About this task: Report back each line of the data that contains the word "pose".

(Dataset entries)
----------
Lemma _build_Create_sound element name token (body : M State (list Obj)) :
  sound (λ _, True) (λ n os, forallb (valid n) os = true) body →
  sound (λ _, True) (λ n o, valid n o = true)
    (SceneBuilder._build_Create element name token body).
Proof.
  intros Hbody s out s' E Hwf _.
  destruct (SceneBuilder.templates s !! element) as [t|] eqn:Ht.
  - destruct (truthy name) eqn:Hname.
    + rewrite (_build_Create_named _ _ _ _ _ _ Ht Hname) in E.
      injection E as <- <-. split; [by apply well_formed_alloc|].
      split; [|done]. simpl. rewrite length_app. lia.
    + rewrite (_build_Create_run _ _ _ _ _ _ Ht Hname) in E.
      pose proof (well_formed_attached _ _ _ Hwf Ht) as Hwf1.
      destruct (body (attached t s)) as [[args|ex] s1] eqn:Eb.
      * destruct (Hbody _ _ _ Eb Hwf1 I) as (Hwf2 & Hlen & _).
        rewrite attached_length in Hlen.
        destruct (list_pop (SceneBuilder._elements s1)) as [[front top]|]
          eqn:Epop.
        -- apply list_pop_Some in Epop. injection E as <- <-.
           split; [by eapply well_formed_set_elements|].
           split; [simpl; lia|].
           intros a Ha. case_bool_decide; [|done]. injection Ha as <-.
           simpl. apply bool_decide_eq_true_2. lia.
        -- injection E as <- <-. split; [done|]. split; [lia|done].
      * destruct (Hbody _ _ _ Eb Hwf1 I) as (Hwf2 & Hlen & _).
        rewrite attached_length in Hlen. injection E as <- <-.
        split; [done|]. split; [lia|done].
  - rewrite (_build_Create_undefined _ _ _ _ _ Ht) in E.
    injection E as <- <-. split; [done|]. by split.
Qed.

Lemma _build_Name_sound name children token :
  sound (λ _, True) (λ n o, valid n o = true)
    (SceneBuilder._build_Name (scalar:=scalar) (func:=func)
       name children token).
Proof.
  intros s out s' E Hwf _. unfold SceneBuilder._build_Name in E.
  run_step in E. unfold SceneBuilder.gets in E.
  case_bool_decide; [|injection E as <- <-; split; [done|]; by split].
  simpl in E. rewrite _build_Name_scan_find in E. injection E as <- <-.
  split; [done|]. split; [done|]. intros a Ha.
  destruct (find _ _) as [e|] eqn:Efind; [|done]. injection Ha as <-.
  apply find_some in Efind as [Hin _]. simpl.
  apply bool_decide_eq_true_2. destruct Hwf as (Hstack & _).
  rewrite Forall_forall in Hstack. apply Hstack.
  apply list_elem_of_In in Hin. by rewrite elem_of_reverse in Hin.
Qed.

Lemma lasting_True : lasting (λ _, True).
Proof. done. Qed.

(** Every visitor keeps the state well-formed, and what it returns names
    only elements that exist. *)
Lemma _build_sound :
  (∀ node, sound (λ _, True) (λ n o, valid n o = true) (_build node))
  ∧ (∀ children, sound (λ _, True) (λ n os, forallb (valid n) os = true)
                   (_build_children children)).
Proof.
  apply _build_visitors_ind.
  - apply sound_raise.
  - apply _build_Create_sound.
  - apply sound_raise.
  - intros name tok value Hvalue. destruct name; try apply sound_raise.
    rewrite _build_Define_eq.
    eapply sound_bind; [apply lasting_True|exact Hvalue|]. intros v.
    eapply sound_weaken; [| |apply define_value_sound]; simpl; [|done].
    by intros n [_ ?].
  - intros name tok value Hvalue. destruct name; try apply sound_raise.
    rewrite _build_Assign_eq.
    eapply sound_bind; [apply lasting_True|exact Hvalue|]. intros v.
    eapply sound_weaken; [| |apply assign_value_sound]; simpl; [|done].
    by intros n [_ ?].
  - intros op operand Hoperand. unfold SceneBuilder._build_UnaryOp.
    eapply sound_bind; [apply lasting_True|exact Hoperand|]. intros v.
    apply sound_ret. by intros n [_ ?].
  - intros op lhs rhs Hlhs Hrhs. unfold SceneBuilder._build_BinOp.
    eapply sound_bind; [apply lasting_True|exact Hlhs|]. intros l.
    eapply (sound_bind _ (λ n o, valid n o = true)).
    + intros n n' Hn [_ Hl]. split; [done|]. by eapply valid_mono.
    + eapply sound_weaken; [| |exact Hrhs]; simpl; done.
    + intros r. apply sound_ret. intros n [[_ Hl] Hr]. simpl.
      by rewrite Hl, Hr.
  - intros value unit children token s out s' E Hwf _.
    unfold SceneBuilder._build_Number, SceneBuilder._fail in E.
    run_step in E.
    assert (s' = s ∧ ∀ a, out = Return a → valid (length (SceneBuilder.heap s)) a = true)
      as [-> Hout]; [|by split].
    case_bool_decide; [|by injection E as <- <-].
    simpl in E. destruct unit as [u|]; [|injection E as <- <-; split; [done|]; by intros ? [= <-]].
    repeat case_bool_decide; injection E as <- <-; (split; [done|]);
      by intros ? [= <-].
  - intros string children s out s' E Hwf _.
    unfold SceneBuilder._build_String in E. run_step in E.
    case_bool_decide; injection E as <- <-; (split; [done|]; split; [done|]);
      [|done].
    by intros a [= <-].
  - intros name body Hbody. unfold SceneBuilder._build_Call.
    eapply sound_bind; [apply lasting_True|exact Hbody|]. intros args.
    destruct (functions !! name); [|apply sound_raise].
    apply sound_ret. by intros n [_ ?].
  - apply _build_Name_sound.
  - by apply sound_ret.
  - intros m ms Hm Hms.
    eapply sound_bind; [apply lasting_True|exact Hm|]. intros built.
    eapply (sound_bind _ (λ n os, forallb (valid n) os = true)).
    + intros n n' Hn [_ Hb]. split; [done|]. by eapply valid_mono.
    + eapply sound_weaken; [| |exact Hms]; simpl; done.
    + intros rest. apply sound_ret. intros n [[_ Hb] Hr]. simpl.
      by rewrite Hb, Hr.
Qed.

(** X6. The visitors keep the store the forest it was.  Started in a state
    where the scope stack, the property tables and the registry name only
    elements that exist, every element lists only children created after
    it, and no element is listed as a child twice, a visit ends in such a
    state again, whether it returns or raises; it removes no element; and
    the value it returns names only elements that exist. *)
Theorem _build_keeps_the_store_a_forest (node : Node) (s : State) :
  well_formed s →
  well_formed (_build node s).2
  ∧ length (SceneBuilder.heap s) ≤ length (SceneBuilder.heap (_build node s).2)
  ∧ ∀ v, (_build node s).1 = Return v →
         valid (length (SceneBuilder.heap (_build node s).2)) v = true.
Proof.
  intros Hwf. destruct _build_sound as [Hsound _].
  destruct (_build node s) as [out s'] eqn:E.
  by apply (Hsound node s out s' E Hwf).
Qed.

Lemma closed_valid n (o : Obj) : closed o = true → valid n o = true.
Proof.
  revert o.
  apply (datatypes.Obj_args_ind (λ o, closed o = true → valid n o = true));
    simpl.
  - by repeat split.
  - done.
  - intros op l r IHl IHr [H1 H2]%andb_true_iff. by rewrite IHl, IHr.
  - intros f args IH Hargs. apply forallb_forall. intros o Ho.
    rewrite Forall_forall in IH. apply IH; [by apply list_elem_of_In|].
    rewrite forallb_forall in Hargs. by apply Hargs.
Qed.

Lemma well_formed_reset (s : State) :
  Forall closed_Template list_templates →
  well_formed s → well_formed (reset s).
Proof.
  intros Hclosed (_ & Hel & Hsp & _). split; [done|]. split; [done|].
  split; [done|]. simpl. intros k t Hk name v Hv.
  apply closed_valid.
  by apply (builtin_registry_closed Hclosed k t Hk name v).
Qed.

(** ** The tree under the scene *)

Lemma parent_of_grows (s s' : State) r p i :
  grows s s' → parent_of s r p i → parent_of s' r p i.
Proof.
  intros (_ & Hlen & Hold) (e & He & Hi).
  pose proof (lookup_lt_Some _ _ _ He) as Hp.
  destruct (Hold p Hp) as [_ Hpre].
  rewrite (list_lookup_total_correct _ _ _ He) in Hpre.
  exists (SceneBuilder.heap s' !!! p). split.
  - apply list_lookup_lookup_total_lt. lia.
  - by eapply prefix_lookup_Some.
Qed.

Lemma counted_adopting {A} (m : M State A) : counted m → adopting m.
Proof. intros Hm s a s' E _ _ r. rewrite (Hm _ _ _ E). lia. Qed.

Lemma counted_ret {A} (a : A) : counted (ret (S:=State) a).
Proof. by intros s out s' [= <- <-]. Qed.

Lemma counted_raise {A} ex : counted (raise (S:=State) (A:=A) ex).
Proof. by intros s out s' [= <- <-]. Qed.

Lemma define_value_counted name token v : counted (define_value name token v).
Proof.
  intros s out s' E.
  unfold define_value, SceneBuilder._element, SceneBuilder.call,
    SceneBuilder.read, element.define in E.
  run_step in E.
  destruct (datatypes.isinstance_Value v); [|by injection E as <- <-].
  destruct (last (SceneBuilder._elements s)) as [p|] eqn:El;
    [|by injection E as <- <-].
  destruct (element.properties (SceneBuilder.heap s !!! p) !! name);
    simpl in E.
  - rewrite El in E. simpl in E. by injection E as <- <-.
  - injection E as <- <-. simpl. by rewrite length_insert.
Qed.

Lemma assign_value_counted name token v : counted (assign_value name token v).
Proof.
  intros s out s' E.
  unfold assign_value, SceneBuilder._element, SceneBuilder.call,
    SceneBuilder.read, element.set in E.
  run_step in E.
  destruct (datatypes.isinstance_Value v); [|by injection E as <- <-].
  destruct (last (SceneBuilder._elements s)) as [p|] eqn:El;
    [|by injection E as <- <-].
  destruct (element.properties (SceneBuilder.heap s !!! p) !! name);
    simpl in E.
  - injection E as <- <-. simpl. by rewrite length_insert.
  - rewrite El in E. simpl in E. by injection E as <- <-.
Qed.

Lemma adopting_bind {A B} (m : M State A) (k : A → M State B) :
  visit_ok m → sound (λ _, True) (λ _ _, True) m → adopting m →
  (∀ a, visit_ok (k a)) → (∀ a, adopting (k a)) →
  adopting (bind m k).
Proof.
  intros Hvm Hsm Ham Hvk Hak s b s' E Hwf Hstack r Hr. unfold bind in E.
  destruct (m s) as [[a|ex] s1] eqn:Em; [|done].
  destruct (Hvm _ _ _ Em) as [Hg1 Hst1]. specialize (Hst1 I).
  destruct (Hsm _ _ _ Em Hwf I) as (Hwf1 & Hlen1 & _).
  destruct (Hvk a _ _ _ E) as [Hg2 _].
  destruct (decide (r < length (SceneBuilder.heap s1))) as [Hlt|Hge].
  - destruct (Ham _ _ _ Em Hwf Hstack r) as (p & i & Hp); [lia|].
    exists p, i. by eapply parent_of_grows.
  - apply (Hak a _ _ _ E Hwf1); [by rewrite Hst1|lia].
Qed.

Lemma sound_trivial {A} (ok : nat → A → Prop) (m : M State A) :
  sound (λ _, True) ok m → sound (λ _, True) (λ _ _, True) m.
Proof. intros H. eapply sound_weaken; [| |exact H]; done. Qed.

(** A [Create] that returns: the element it made is a child of the element
    on top of the stack, if there is one, and every element made under it
    is a child of some element. *)
Lemma _build_Create_adopts element name token (body : M State (list Obj))
    s a s' :
  visit_ok body → adopting body →
  sound (λ _, True) (λ _ _, True) body →
  SceneBuilder._build_Create element name token body s = (Return a, s') →
  well_formed s →
  a = datatypes.ElementRef (length (SceneBuilder.heap s))
  ∧ length (SceneBuilder.heap s) < length (SceneBuilder.heap s')
  ∧ (∀ r, length (SceneBuilder.heap s) < r < length (SceneBuilder.heap s') →
          ∃ p i, parent_of s' r p i)
  ∧ (∀ p, last (SceneBuilder._elements s) = Some p →
          ∃ i, parent_of s' (length (SceneBuilder.heap s)) p i).
Proof.
  intros Hv Ha Hs E Hwf.
  destruct (SceneBuilder.templates s !! element) as [t|] eqn:Ht;
    [|by rewrite (_build_Create_undefined _ _ _ _ _ Ht) in E].
  destruct (truthy name) eqn:Hname;
    [by rewrite (_build_Create_named _ _ _ _ _ _ Ht Hname) in E|].
  rewrite (_build_Create_run _ _ _ _ _ _ Ht Hname) in E.
  pose proof (well_formed_attached _ _ _ Hwf Ht) as Hwf1.
  destruct (body (attached t s)) as [[args|ex] s1] eqn:Eb; [|done].
  destruct (Hs _ _ _ Eb Hwf1 I) as (_ & Hlen & _).
  destruct (Hv _ _ _ Eb) as [Hg _].
  rewrite attached_length in Hlen.
  destruct (list_pop (SceneBuilder._elements s1)) as [[front top]|]; [|done].
  case_bool_decide; [|done]. injection E as <- <-. simpl.
  split; [done|]. split; [lia|]. split.
  - intros r Hr.
    destruct (Ha _ _ _ Eb Hwf1) with (r := r) as (p & i & e & He & Hi).
    + simpl. by intros [_ ?]%app_eq_nil.
    + rewrite attached_length. lia.
    + by exists p, i, e.
  - intros p Hp.
    destruct (well_formed_current _ _ Hwf Hp) as [Hlt _].
    assert (parent_of (attached t s) (length (SceneBuilder.heap s)) p
              (length (element.children (SceneBuilder.heap s !!! p))))
      as Hparent.
    { exists (element.add (length (SceneBuilder.heap s))
                (SceneBuilder.heap s !!! p)). split.
      - rewrite attached_lookup by done. rewrite decide_True by done.
        by rewrite (list_lookup_lookup_total_lt _ _ Hlt).
      - simpl. by rewrite lookup_app_r, Nat.sub_diag by lia. }
    destruct (parent_of_grows _ _ _ _ _ Hg Hparent) as (e & He & Hi).
    by exists (length (element.children (SceneBuilder.heap s !!! p))), e.
Qed.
----------
Result of this task:
      pose proof (well_formed_attached _ _ _ Hwf Ht) as Hwf1.
  pose proof (lookup_lt_Some _ _ _ He) as Hp.
  pose proof (well_formed_attached _ _ _ Hwf Ht) as Hwf1.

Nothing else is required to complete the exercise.